## YOUR INSTRUCTIONS
Would you reproduce exactly the lines below from the one holding "Text := docText;" through the one holding "map_imap (fun term _ =>", inclusive, and no others?

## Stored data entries
# # # #

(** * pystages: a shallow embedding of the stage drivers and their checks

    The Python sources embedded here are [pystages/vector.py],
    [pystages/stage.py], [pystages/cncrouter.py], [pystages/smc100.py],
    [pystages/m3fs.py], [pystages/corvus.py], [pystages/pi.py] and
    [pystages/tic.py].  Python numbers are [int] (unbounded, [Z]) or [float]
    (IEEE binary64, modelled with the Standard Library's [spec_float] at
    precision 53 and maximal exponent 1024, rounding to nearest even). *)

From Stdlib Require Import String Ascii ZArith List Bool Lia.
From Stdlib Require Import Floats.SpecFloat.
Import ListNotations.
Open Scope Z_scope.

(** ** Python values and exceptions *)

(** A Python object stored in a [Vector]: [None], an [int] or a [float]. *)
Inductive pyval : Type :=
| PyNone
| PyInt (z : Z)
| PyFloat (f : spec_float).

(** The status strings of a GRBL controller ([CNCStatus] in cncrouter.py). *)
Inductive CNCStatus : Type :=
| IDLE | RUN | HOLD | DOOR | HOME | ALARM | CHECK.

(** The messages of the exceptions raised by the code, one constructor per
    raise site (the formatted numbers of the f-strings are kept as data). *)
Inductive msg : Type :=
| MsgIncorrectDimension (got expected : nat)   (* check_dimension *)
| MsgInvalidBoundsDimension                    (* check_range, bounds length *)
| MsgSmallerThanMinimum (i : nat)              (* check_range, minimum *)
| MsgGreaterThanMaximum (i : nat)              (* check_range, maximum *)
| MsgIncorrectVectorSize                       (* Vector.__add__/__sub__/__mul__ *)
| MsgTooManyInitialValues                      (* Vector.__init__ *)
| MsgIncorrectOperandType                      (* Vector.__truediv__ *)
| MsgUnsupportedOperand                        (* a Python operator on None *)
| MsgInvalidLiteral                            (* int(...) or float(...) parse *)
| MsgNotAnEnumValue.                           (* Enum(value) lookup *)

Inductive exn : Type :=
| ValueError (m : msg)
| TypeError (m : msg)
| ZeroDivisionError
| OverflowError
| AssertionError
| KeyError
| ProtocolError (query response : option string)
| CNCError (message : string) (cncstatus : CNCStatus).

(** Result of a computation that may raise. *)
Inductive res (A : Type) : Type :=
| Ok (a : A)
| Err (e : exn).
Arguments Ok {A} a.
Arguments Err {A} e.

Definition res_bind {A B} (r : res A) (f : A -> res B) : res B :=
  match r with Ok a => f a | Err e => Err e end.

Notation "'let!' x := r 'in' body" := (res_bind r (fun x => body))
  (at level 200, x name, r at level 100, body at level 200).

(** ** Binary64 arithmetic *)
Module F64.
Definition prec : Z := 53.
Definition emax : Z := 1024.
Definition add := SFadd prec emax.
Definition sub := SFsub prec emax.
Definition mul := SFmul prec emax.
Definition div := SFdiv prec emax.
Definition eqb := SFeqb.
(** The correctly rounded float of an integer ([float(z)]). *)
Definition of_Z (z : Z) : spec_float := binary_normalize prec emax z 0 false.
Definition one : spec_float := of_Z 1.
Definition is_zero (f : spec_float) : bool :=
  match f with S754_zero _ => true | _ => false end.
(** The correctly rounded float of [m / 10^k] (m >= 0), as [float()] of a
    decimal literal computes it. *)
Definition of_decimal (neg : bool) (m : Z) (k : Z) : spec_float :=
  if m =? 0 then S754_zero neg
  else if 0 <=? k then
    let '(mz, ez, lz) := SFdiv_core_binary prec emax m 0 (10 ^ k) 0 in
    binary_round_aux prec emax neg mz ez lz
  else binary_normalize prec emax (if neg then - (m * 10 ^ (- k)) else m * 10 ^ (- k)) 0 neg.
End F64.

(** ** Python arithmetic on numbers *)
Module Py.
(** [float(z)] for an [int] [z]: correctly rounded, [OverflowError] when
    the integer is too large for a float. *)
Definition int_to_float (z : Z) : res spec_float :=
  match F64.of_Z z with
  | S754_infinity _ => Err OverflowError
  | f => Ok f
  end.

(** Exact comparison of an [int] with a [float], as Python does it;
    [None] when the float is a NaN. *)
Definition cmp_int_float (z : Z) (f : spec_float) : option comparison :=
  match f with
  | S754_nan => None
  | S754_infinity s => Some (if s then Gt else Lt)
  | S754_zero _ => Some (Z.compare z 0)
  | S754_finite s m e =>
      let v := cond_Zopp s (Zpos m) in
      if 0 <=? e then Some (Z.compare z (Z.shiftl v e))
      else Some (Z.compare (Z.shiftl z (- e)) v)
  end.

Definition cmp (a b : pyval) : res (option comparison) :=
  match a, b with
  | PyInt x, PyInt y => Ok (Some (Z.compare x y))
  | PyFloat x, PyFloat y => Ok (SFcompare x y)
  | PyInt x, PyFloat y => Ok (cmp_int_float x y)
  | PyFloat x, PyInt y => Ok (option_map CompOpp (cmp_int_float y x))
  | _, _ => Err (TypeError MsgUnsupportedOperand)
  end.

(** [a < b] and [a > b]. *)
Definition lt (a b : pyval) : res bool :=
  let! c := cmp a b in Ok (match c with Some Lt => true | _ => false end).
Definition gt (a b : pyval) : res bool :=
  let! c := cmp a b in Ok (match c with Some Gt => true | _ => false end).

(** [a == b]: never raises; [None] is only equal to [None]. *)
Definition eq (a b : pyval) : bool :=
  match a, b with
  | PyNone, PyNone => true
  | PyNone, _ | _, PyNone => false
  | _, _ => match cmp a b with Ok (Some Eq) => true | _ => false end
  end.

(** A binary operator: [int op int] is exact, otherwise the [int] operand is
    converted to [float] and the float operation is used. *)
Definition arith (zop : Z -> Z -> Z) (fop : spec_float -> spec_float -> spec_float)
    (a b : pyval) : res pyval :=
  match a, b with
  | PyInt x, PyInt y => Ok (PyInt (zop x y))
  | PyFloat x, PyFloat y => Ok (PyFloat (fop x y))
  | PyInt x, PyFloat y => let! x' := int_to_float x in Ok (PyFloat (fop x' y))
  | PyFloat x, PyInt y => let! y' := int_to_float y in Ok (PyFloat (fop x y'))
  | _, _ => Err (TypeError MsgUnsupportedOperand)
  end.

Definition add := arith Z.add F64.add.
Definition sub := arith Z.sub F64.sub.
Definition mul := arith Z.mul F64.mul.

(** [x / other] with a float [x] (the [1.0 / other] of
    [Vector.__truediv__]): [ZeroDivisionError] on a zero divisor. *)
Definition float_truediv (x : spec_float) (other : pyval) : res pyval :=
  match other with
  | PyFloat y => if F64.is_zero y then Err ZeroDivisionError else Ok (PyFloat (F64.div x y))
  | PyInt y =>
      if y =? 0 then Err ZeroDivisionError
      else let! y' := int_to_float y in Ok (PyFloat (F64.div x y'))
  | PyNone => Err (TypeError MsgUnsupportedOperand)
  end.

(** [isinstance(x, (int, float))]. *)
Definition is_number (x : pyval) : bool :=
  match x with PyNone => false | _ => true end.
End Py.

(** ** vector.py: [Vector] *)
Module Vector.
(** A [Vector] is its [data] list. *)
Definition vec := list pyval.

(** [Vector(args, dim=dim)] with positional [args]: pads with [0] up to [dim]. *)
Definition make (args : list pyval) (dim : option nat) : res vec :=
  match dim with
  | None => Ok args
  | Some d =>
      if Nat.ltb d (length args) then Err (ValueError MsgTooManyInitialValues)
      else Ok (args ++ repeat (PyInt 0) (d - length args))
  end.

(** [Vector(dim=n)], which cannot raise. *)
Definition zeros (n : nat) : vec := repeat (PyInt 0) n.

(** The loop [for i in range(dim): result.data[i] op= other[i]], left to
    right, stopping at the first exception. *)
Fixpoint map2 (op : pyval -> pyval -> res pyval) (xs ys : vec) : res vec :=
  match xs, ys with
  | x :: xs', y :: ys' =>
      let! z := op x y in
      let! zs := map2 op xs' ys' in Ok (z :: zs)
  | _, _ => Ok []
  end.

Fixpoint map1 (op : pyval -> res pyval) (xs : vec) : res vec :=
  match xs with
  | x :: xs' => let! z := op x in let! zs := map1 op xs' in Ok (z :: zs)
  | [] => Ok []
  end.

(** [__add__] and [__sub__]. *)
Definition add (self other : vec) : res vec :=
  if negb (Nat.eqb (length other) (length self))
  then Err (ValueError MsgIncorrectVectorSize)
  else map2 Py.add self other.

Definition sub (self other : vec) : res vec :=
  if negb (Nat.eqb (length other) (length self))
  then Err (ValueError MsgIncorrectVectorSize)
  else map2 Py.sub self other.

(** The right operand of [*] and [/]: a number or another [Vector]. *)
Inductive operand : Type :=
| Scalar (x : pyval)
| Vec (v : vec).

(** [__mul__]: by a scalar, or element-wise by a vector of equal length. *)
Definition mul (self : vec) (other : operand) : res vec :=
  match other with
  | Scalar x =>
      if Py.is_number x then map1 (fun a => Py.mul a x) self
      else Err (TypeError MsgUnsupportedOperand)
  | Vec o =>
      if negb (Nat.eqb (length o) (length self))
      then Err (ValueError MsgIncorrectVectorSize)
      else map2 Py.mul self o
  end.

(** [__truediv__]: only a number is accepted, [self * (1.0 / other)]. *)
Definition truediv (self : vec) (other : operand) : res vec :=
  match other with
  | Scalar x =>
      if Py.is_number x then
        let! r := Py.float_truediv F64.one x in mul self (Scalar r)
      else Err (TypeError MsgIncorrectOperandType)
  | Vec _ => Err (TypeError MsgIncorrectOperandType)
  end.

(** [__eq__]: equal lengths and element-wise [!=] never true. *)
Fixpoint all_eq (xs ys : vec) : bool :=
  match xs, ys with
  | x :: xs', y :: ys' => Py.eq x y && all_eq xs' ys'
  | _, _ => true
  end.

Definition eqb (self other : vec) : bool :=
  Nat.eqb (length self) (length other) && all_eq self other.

# # # #

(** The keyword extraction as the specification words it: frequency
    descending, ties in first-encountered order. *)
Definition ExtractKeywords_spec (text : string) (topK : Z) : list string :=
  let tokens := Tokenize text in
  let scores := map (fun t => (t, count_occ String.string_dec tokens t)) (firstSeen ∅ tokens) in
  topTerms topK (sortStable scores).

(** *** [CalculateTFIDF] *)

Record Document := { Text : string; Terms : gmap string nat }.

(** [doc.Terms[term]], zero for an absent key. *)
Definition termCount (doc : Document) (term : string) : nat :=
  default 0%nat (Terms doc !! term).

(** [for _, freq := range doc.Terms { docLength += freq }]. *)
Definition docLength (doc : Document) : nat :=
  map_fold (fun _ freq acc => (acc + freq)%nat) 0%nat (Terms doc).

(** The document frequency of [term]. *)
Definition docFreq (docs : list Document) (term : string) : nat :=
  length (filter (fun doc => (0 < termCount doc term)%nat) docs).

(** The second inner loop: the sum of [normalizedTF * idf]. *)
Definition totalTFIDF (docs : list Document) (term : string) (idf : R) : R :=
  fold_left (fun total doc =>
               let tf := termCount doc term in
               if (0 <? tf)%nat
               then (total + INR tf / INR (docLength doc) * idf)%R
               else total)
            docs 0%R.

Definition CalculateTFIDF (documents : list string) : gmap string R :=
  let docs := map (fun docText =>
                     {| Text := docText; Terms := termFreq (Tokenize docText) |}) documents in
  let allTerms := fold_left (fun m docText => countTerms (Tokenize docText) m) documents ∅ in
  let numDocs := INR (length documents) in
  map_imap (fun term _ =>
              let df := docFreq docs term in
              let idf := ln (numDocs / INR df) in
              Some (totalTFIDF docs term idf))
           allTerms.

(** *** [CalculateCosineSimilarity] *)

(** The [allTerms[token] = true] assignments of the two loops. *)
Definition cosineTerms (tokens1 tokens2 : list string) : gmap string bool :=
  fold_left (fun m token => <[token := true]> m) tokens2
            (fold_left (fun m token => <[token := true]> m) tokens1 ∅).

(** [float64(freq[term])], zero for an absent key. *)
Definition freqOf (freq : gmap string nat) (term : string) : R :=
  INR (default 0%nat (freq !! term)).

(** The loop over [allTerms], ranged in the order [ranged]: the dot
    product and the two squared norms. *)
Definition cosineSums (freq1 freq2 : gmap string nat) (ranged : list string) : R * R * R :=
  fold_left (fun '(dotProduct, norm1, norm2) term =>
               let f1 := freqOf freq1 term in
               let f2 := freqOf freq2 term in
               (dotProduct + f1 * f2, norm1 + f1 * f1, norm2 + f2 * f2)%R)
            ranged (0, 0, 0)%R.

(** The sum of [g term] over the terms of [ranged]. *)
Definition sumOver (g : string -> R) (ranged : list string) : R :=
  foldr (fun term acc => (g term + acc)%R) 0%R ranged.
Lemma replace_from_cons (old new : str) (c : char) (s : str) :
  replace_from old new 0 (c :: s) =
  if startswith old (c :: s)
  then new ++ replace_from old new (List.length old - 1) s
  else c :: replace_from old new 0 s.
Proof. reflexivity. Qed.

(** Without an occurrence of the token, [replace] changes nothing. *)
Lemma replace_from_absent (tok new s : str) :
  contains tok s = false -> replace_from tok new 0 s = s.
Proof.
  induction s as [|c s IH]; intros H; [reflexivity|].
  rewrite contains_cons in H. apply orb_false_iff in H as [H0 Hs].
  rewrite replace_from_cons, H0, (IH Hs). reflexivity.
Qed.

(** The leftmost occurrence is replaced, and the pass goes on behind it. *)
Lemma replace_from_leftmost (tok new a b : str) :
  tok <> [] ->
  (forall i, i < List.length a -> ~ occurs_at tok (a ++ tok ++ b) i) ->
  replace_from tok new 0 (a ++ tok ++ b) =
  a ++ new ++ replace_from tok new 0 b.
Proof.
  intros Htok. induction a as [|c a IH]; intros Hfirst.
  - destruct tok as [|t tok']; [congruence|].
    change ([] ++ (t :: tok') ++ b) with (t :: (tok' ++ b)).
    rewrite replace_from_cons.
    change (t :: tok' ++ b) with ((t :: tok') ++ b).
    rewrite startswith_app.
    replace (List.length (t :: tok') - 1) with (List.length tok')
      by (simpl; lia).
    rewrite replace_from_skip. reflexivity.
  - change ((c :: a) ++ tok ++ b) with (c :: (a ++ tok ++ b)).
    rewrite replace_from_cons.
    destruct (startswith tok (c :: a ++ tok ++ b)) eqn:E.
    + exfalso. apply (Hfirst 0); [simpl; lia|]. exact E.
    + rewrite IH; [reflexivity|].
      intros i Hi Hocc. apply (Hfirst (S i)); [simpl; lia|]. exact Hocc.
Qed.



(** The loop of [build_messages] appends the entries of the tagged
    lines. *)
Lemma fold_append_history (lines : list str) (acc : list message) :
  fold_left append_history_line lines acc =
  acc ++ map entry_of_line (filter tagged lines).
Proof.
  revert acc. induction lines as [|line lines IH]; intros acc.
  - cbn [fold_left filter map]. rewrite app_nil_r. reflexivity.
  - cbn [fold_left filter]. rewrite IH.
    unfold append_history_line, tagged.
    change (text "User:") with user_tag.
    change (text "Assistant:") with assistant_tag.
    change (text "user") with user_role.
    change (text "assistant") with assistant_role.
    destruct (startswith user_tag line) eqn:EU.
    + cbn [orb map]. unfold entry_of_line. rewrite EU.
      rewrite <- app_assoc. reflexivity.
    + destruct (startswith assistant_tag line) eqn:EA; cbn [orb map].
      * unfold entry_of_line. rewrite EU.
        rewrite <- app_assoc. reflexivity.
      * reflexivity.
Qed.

# # # #

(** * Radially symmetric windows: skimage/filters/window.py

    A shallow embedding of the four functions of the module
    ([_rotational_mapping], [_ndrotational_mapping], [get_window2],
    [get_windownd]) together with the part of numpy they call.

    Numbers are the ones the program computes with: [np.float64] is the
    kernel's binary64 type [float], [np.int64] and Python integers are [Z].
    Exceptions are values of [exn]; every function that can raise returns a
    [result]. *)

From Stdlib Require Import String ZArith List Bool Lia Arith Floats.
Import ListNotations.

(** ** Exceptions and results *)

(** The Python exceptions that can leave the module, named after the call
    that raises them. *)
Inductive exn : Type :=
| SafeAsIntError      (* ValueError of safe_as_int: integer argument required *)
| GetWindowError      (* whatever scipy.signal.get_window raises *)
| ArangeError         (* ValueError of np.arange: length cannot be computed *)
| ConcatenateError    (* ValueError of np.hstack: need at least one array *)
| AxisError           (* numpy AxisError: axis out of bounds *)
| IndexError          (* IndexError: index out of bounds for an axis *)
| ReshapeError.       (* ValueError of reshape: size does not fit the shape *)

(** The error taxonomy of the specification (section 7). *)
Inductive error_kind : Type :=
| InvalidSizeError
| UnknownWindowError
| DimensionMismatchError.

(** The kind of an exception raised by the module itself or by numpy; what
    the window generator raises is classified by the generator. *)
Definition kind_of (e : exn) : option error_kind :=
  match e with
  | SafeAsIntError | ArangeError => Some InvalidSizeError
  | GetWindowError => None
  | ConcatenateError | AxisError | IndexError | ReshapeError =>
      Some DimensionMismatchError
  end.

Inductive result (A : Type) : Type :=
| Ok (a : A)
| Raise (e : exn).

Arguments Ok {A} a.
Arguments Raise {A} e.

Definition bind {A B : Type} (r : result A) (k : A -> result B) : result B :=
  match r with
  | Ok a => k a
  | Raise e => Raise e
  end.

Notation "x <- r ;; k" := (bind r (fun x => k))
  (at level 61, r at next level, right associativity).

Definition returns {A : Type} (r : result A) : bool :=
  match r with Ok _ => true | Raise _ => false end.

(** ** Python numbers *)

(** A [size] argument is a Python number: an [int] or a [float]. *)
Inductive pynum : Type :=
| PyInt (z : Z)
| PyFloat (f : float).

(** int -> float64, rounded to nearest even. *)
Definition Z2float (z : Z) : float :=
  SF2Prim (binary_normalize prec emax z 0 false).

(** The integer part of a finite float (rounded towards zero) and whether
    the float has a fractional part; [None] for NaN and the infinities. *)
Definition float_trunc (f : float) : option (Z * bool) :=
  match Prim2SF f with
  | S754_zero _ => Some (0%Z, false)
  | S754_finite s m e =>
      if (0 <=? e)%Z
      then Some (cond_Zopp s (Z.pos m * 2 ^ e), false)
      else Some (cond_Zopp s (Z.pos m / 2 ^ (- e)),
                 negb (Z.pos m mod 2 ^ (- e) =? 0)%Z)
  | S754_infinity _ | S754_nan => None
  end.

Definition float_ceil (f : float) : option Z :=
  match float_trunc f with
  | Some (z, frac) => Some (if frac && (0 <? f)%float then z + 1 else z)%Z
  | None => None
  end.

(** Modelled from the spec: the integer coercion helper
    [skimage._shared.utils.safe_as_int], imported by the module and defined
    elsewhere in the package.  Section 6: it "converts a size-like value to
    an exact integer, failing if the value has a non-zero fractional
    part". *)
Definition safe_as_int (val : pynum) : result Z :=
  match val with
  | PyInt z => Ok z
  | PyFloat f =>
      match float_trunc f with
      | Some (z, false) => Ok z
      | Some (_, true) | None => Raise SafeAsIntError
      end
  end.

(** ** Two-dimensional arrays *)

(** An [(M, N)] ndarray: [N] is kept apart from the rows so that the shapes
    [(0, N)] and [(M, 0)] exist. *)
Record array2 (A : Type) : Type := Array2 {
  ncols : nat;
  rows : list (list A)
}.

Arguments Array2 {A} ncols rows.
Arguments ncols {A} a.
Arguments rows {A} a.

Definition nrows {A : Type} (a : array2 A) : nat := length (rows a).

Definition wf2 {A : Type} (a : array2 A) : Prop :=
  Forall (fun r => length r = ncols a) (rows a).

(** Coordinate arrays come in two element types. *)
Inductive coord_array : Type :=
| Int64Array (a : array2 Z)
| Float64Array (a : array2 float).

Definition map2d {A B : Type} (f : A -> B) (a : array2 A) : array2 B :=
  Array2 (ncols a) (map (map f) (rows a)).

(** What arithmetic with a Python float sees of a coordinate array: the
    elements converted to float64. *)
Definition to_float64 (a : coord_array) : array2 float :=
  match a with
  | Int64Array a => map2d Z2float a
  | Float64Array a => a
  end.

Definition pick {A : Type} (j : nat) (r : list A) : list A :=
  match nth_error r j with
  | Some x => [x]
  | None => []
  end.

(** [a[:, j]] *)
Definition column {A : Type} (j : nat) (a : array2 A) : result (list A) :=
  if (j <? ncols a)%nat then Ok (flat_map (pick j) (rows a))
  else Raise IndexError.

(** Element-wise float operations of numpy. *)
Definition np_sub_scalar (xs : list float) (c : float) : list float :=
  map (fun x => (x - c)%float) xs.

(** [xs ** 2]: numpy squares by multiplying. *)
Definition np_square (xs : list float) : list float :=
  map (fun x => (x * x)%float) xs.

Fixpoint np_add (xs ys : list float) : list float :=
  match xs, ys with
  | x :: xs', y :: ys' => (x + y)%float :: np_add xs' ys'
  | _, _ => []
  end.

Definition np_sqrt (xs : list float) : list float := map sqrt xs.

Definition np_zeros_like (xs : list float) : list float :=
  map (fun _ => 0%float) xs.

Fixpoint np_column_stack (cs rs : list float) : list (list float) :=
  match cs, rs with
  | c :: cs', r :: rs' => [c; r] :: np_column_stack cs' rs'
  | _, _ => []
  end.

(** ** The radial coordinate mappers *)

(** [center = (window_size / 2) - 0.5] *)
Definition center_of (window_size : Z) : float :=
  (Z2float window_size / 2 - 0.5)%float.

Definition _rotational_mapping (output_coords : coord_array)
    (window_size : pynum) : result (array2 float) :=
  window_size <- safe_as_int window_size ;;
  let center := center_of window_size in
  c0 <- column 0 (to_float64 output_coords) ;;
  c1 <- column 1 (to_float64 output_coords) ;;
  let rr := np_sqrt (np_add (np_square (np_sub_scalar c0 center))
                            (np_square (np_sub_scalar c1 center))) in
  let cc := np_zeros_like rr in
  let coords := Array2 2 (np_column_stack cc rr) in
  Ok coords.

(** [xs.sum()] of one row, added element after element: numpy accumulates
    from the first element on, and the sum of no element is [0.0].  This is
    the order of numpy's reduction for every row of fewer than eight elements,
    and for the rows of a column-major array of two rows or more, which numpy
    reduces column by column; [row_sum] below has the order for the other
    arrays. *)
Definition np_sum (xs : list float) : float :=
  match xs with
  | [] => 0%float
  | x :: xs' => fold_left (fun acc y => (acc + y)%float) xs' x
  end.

# # # #

## OUTPUT FOR THIS TASK
                     {| Text := docText; Terms := termFreq (Tokenize docText) |}) documents in
  let allTerms := fold_left (fun m docText => countTerms (Tokenize docText) m) documents ∅ in
  let numDocs := INR (length documents) in
  map_imap (fun term _ =>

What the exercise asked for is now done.